Phase evolution in the UO2–CeO2 system under oxidizing and reducing conditions: X-ray diffraction and spectroscopic studies

Abstract

The solid-solution formation mechanism and defect dynamics in U1-xCexO2±δ solid solutions have been investigated by means of X-ray diffraction (XRD) analysis, Raman spectroscopy, and X-ray absorption near-edge structure (XANES) spectroscopy. Diffraction studies have revealed the formation of single-phase solid solutions with a fluorite-type structure at x ≤ 0.2 and a single-phase fluorite-type structure with broadened diffraction peaks, attributed to inhomogeneity in the O/M ratio, at 0.3 ≤ x ≤ 0.8 under reducing conditions. Oxidizing conditions result in the formation of single-phase solid solutions with fluorite-type structure at x ≥ 0.4. Upon the formation of Ce3+ in solid solutions at x ≤ 0.2 under reducing conditions, charge neutrality is achieved through oxygen vacancy creation and formation of higher oxidation states of uranium through a charge compensation mechanism.
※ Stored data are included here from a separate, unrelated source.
(** X10: [handleCamera] appends exactly two declarations, [--scale] and
    then [--overlap], to what the base handler left, and keeps the tables;
    [--scale] is required exactly when the camera has no default scale, so
    an optional [--scale] always has a float default. *)
Theorem handleCamera_declares
    base_handleCamera self namespace camera log0 self' namespace' log :
  namespace !! "camera" = Some (VStr camera) ->
  handleCamera base_handleCamera self namespace log0
    = (Ok (self', namespace'), log) ->
  exists based scaleArg overlapArg,
    base_handleCamera self namespace = Ok (based, namespace') /\
    log = log0 /\
    arguments self' = arguments based ++ [scaleArg; overlapArg] /\
    _DefaultScale self' = _DefaultScale based /\
    _DefaultOverlap self' = _DefaultOverlap based /\
    arg_name scaleArg = "--scale" /\
    arg_name overlapArg = "--overlap" /\
    arg_default scaleArg = from_option VFloat VNone (_DefaultScale based !! camera) /\
    (arg_required scaleArg = true <-> _DefaultScale based !! camera = None) /\
    (arg_required scaleArg = false -> exists x, arg_default scaleArg = VFloat x).
Proof.
  intros Hcamera Hrun.
  destruct (handleCamera_inv _ _ _ _ _ _ _ _ Hcamera Hrun) as (based & Hbase & -> & ->).
  eexists based, _, _.
  split; [done|]. split; [done|].
  split; [unfold add_argument; cbn [arguments]; rewrite <- app_assoc; reflexivity|].
  cbn [add_argument _DefaultScale _DefaultOverlap arg_name arg_default arg_required].
  split_and!; try done.
  all: destruct (_DefaultScale based !! camera) as [x|]; cbn; try done.
  intros _. by exists x.
Qed.

Lemma find_last_argument (self : Parser) (a b : Argument) name :
  arg_name b = name ->
  find_argument (add_argument (add_argument self a) b) name = Some b.
Proof.
  intros Hb. unfold find_argument, add_argument; cbn [arguments].
  rewrite !filter_app, (filter_cons _ b), filter_nil.
  rewrite decide_True by done. apply last_snoc.
Qed.

Lemma find_middle_argument (self : Parser) (a b : Argument) name :
  arg_name a = name -> arg_name b <> name ->
  find_argument (add_argument (add_argument self a) b) name = Some a.
Proof.
  intros Ha Hb. unfold find_argument, add_argument; cbn [arguments].
  rewrite !filter_app, (filter_cons _ b), (filter_cons _ a), !filter_nil.
  rewrite decide_True by done. rewrite decide_False by done.
  rewrite app_nil_r. apply last_snoc.
Qed.

(** X11: with the class's own tables (and a base handler that leaves them
    alone), for every camera [--scale] and [--overlap] are either both
    required or both optional with float defaults: the base parser never
    leaves [scale] or [overlap] at [None]. *)
Theorem class_tables_scale_and_overlap
    base_handleCamera base namespace camera log0 self' namespace' log :
  namespace !! "camera" = Some (VStr camera) ->
  (forall self ns based ns',
     base_handleCamera self ns = Ok (based, ns') ->
     _DefaultScale based = _DefaultScale self /\
     _DefaultOverlap based = _DefaultOverlap self) ->
  handleCamera base_handleCamera (__init__ base) namespace log0
    = (Ok (self', namespace'), log) ->
  exists scaleArg overlapArg,
    find_argument self' "--scale" = Some scaleArg /\
    find_argument self' "--overlap" = Some overlapArg /\
    ((arg_required scaleArg = true /\ arg_required overlapArg = true) \/
     (arg_required scaleArg = false /\ arg_required overlapArg = false /\
      exists x y, arg_default scaleArg = VFloat x /\ arg_default overlapArg = VFloat y)).
Proof.
  intros Hcamera Hkeeps Hrun.
  destruct (handleCamera_inv _ _ _ _ _ _ _ _ Hcamera Hrun) as (based & Hbase & -> & ->).
  destruct (Hkeeps _ _ _ _ Hbase) as [Hs Ho]. cbn in Hs, Ho.
  eexists _, _. split; [by apply find_middle_argument|].
  split; [by apply find_last_argument|].
  cbn [arg_required arg_default]. rewrite Hs, Ho.
  unfold class_DefaultScale, class_DefaultOverlap.
  destruct (decide (camera = "lsstSim")) as [->|Hl].
  { right. rewrite !lookup_insert_eq. cbn. eauto 6. }
  destruct (decide (camera = "suprimecam")) as [->|Hsu].
  { right. rewrite !lookup_insert_ne by done. rewrite !lookup_insert_eq. cbn. eauto 6. }
  left. rewrite !lookup_insert_ne by done. by rewrite !lookup_empty.
Qed.
End Camera.

Section MoreWitnesses.
Import CoaddExamples MoreExamples PlaneSky.


Lemma fits_int_size_101_51 a :
  args_size a = Some (101, 51) -> fits_int (args_size a).
Proof. intros -> x y [= <- <-]. split; reflexivity. Qed.

Lemma parse_args_must_specify_tract_or_radec_witness :
  (args_size args_llc_only = Some (101, 51) /\
   fits_int (args_size args_llc_only) /\
   args_tract args_llc_only = None /\
   args_radec args_llc_only = None /\
   skyMap_of args_llc_only = Ok "STG") /\
  parse_args (base_namespace ∅ args_llc_only) [] =
  (Raise (RuntimeError "Must specify tract or radec"),
   [] ++ [skyMap_call args_llc_only]).
Proof.
  pose proof (fits_int_size_101_51 args_llc_only eq_refl) as Hfs.
  split; [split_and!; [reflexivity | exact Hfs | reflexivity..]|].
  apply (parse_args_must_specify_tract_or_radec (F:=framework) ∅ args_llc_only []
           (101, 51) "STG");
    [reflexivity | exact Hfs | reflexivity..].
Defined.

Lemma parse_args_must_specify_llc_or_radec_witness :
  (args_size args_tract_only = Some (101, 51) /\
   fits_int (args_size args_tract_only) /\
   args_tract args_tract_only = Some 4 /\
   args_llc args_tract_only = None /\
   args_radec args_tract_only = None /\
   skyMap_of args_tract_only = Ok "STG") /\
  parse_args (base_namespace ∅ args_tract_only) [] =
  match @getSkyTractInfo framework "STG" 4 with
  | Ok info =>
      (Raise (RuntimeError "Must specify llc or radec"),
       [] ++ [skyMap_call args_tract_only; Call_getSkyTractInfo "STG" 4;
              Call_getWcs info])
  | Raise e =>
      (Raise e, [] ++ [skyMap_call args_tract_only; Call_getSkyTractInfo "STG" 4])
  end.
Proof.
  pose proof (fits_int_size_101_51 args_tract_only eq_refl) as Hfs.
  split; [split_and!; [reflexivity | exact Hfs | reflexivity..]|].
  apply (parse_args_must_specify_llc_or_radec (F:=framework) ∅ args_tract_only []
           (101, 51) 4 "STG");
    [reflexivity | exact Hfs | reflexivity..].
Defined.

Lemma parse_args_calls_witness :
  parse_args (base_namespace ∅ args_radec_only) []
    = (Ok (returned args_radec_only), snd (outcome args_radec_only)) /\
  exists skyMap tractId info,
    returned args_radec_only !! "skyMap" = Some (VSkyMap skyMap) /\
    returned args_radec_only !! "skyTractInfo" = Some (VTractInfo info) /\
    getSkyTractInfo skyMap tractId = Ok info /\
    snd (outcome args_radec_only) = [] ++ calls_of args_radec_only skyMap tractId info.
Proof.
  pose proof (outcome_returned _ radec_only_returns) as Hrun.
  split; [exact Hrun|].
  apply (parse_args_calls (F:=framework) ∅ args_radec_only [] _ _ Hrun).
Defined.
Lattice parameter–composition relationships for fluorite-type phases synthesized under oxidizing conditions show a decrease in lattice parameters as compared to their stoichiometric counterparts due to the oxidation of U4+ to U5+/U6+. XANES studies provide direct experimental evidence of the presence of Ce3+ in solid solutions, despite synthesis under oxidizing conditions.